**Task description**
Take the records below and copy them exactly.

Saved data entries
Lemma synthesis_calls_le `{Runtime} (w : World) (o : TaskOrchestrator)
    (userInput : string) (run : Agent.Run) :
  synthesis (orchestrate w o userInput) = Some run ->
  Agent.llm_calls run <= agent_max_iterations (config o).
Proof.
  intros Hs.
  destruct (dispatched (orchestrate w o userInput)) as [subtasks|] eqn:Hd.
  - destruct (orchestrate_dispatched w o userInput subtasks Hd)
      as (_ & _ & o' & Hcfg & Hagg).
    rewrite aggregateResults_eq in Hagg.
    destruct (successful_responses (results (orchestrate w o userInput)))
      as [|r1 [|r2 rest]];
      unfold aggregateConsensus in Hagg; injection Hagg as _ Hrun;
      rewrite Hs in Hrun; try discriminate.
    injection Hrun as ->. rewrite <- Hcfg.
    apply (run_calls_le (synthesisAgent w o')).
  - destruct (orchestrate_not_dispatched w o userInput Hd) as [_ Hnone].
    rewrite Hs in Hnone. discriminate.
Qed.

(** X16.  An orchestration calls the model a bounded number of times:
    the planning agent, each worker and the synthesis agent stay within
    [max_iterations], and there are no more workers than agents
    configured, so the calls are at most the number of agents plus two,
    times [max_iterations]. *)
Theorem orchestration_within_budget `{Runtime} (w : World)
    (o : TaskOrchestrator) (userInput : string) :
  model_calls w o (orchestrate w o userInput)
  <= (numAgents o + 2) * agent_max_iterations (config o).
Proof.
  unfold model_calls.
  assert (Hplan :
    Agent.llm_calls (planning (orchestrate w o userInput))
    <= agent_max_iterations (config o)).
  { rewrite orchestrate_planning. unfold decomposeTask. simpl.
    apply (run_calls_le (questionAgent w (with_maps o ∅ ∅))). }
  assert (Hsynth :
    match synthesis (orchestrate w o userInput) with
    | Some run => Agent.llm_calls run
    | None => 0
    end <= agent_max_iterations (config o)).
  { destruct (synthesis (orchestrate w o userInput)) as [run|] eqn:Hs;
      [|lia]. by apply (synthesis_calls_le w o userInput). }
  assert (Hworkers :
    match dispatched (orchestrate w o userInput) with
    | Some subtasks => worker_calls w (config o) 0 subtasks
    | None => 0
    end <= numAgents o * agent_max_iterations (config o)).
  { destruct (dispatched (orchestrate w o userInput)) as [subtasks|] eqn:Hd;
      [|lia].
    pose proof (worker_calls_le w (config o) subtasks 0) as Hcalls.
    assert (Hlen : length subtasks <= numAgents o).
    { destruct (OrchestratorProperties.dispatched_count w o userInput
                  subtasks Hd) as [->|[_ ->]]; lia. }
    nia. }
  lia.
Qed.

**Answer space**
Lemma synthesis_calls_le `{Runtime} (w : World) (o : TaskOrchestrator)
    (userInput : string) (run : Agent.Run) :
  synthesis (orchestrate w o userInput) = Some run ->
  Agent.llm_calls run <= agent_max_iterations (config o).
Proof.
  intros Hs.
  destruct (dispatched (orchestrate w o userInput)) as [subtasks|] eqn:Hd.
  - destruct (orchestrate_dispatched w o userInput subtasks Hd)
      as (_ & _ & o' & Hcfg & Hagg).
    rewrite aggregateResults_eq in Hagg.
    destruct (successful_responses (results (orchestrate w o userInput)))
      as [|r1 [|r2 rest]];
      unfold aggregateConsensus in Hagg; injection Hagg as _ Hrun;
      rewrite Hs in Hrun; try discriminate.
    injection Hrun as ->. rewrite <- Hcfg.
    apply (run_calls_le (synthesisAgent w o')).
  - destruct (orchestrate_not_dispatched w o userInput Hd) as [_ Hnone].
    rewrite Hs in Hnone. discriminate.
Qed.

(** X16.  An orchestration calls the model a bounded number of times:
    the planning agent, each worker and the synthesis agent stay within
    [max_iterations], and there are no more workers than agents
    configured, so the calls are at most the number of agents plus two,
    times [max_iterations]. *)
Theorem orchestration_within_budget `{Runtime} (w : World)
    (o : TaskOrchestrator) (userInput : string) :
  model_calls w o (orchestrate w o userInput)
  <= (numAgents o + 2) * agent_max_iterations (config o).
Proof.
  unfold model_calls.
  assert (Hplan :
    Agent.llm_calls (planning (orchestrate w o userInput))
    <= agent_max_iterations (config o)).
  { rewrite orchestrate_planning. unfold decomposeTask. simpl.
    apply (run_calls_le (questionAgent w (with_maps o ∅ ∅))). }
  assert (Hsynth :
    match synthesis (orchestrate w o userInput) with
    | Some run => Agent.llm_calls run
    | None => 0
    end <= agent_max_iterations (config o)).
  { destruct (synthesis (orchestrate w o userInput)) as [run|] eqn:Hs;
      [|lia]. by apply (synthesis_calls_le w o userInput). }
  assert (Hworkers :
    match dispatched (orchestrate w o userInput) with
    | Some subtasks => worker_calls w (config o) 0 subtasks
    | None => 0
    end <= numAgents o * agent_max_iterations (config o)).
  { destruct (dispatched (orchestrate w o userInput)) as [subtasks|] eqn:Hd;
      [|lia].
    pose proof (worker_calls_le w (config o) subtasks 0) as Hcalls.
    assert (Hlen : length subtasks <= numAgents o).
    { destruct (OrchestratorProperties.dispatched_count w o userInput
                  subtasks Hd) as [->|[_ ->]]; lia. }
    nia. }
  lia.
Qed.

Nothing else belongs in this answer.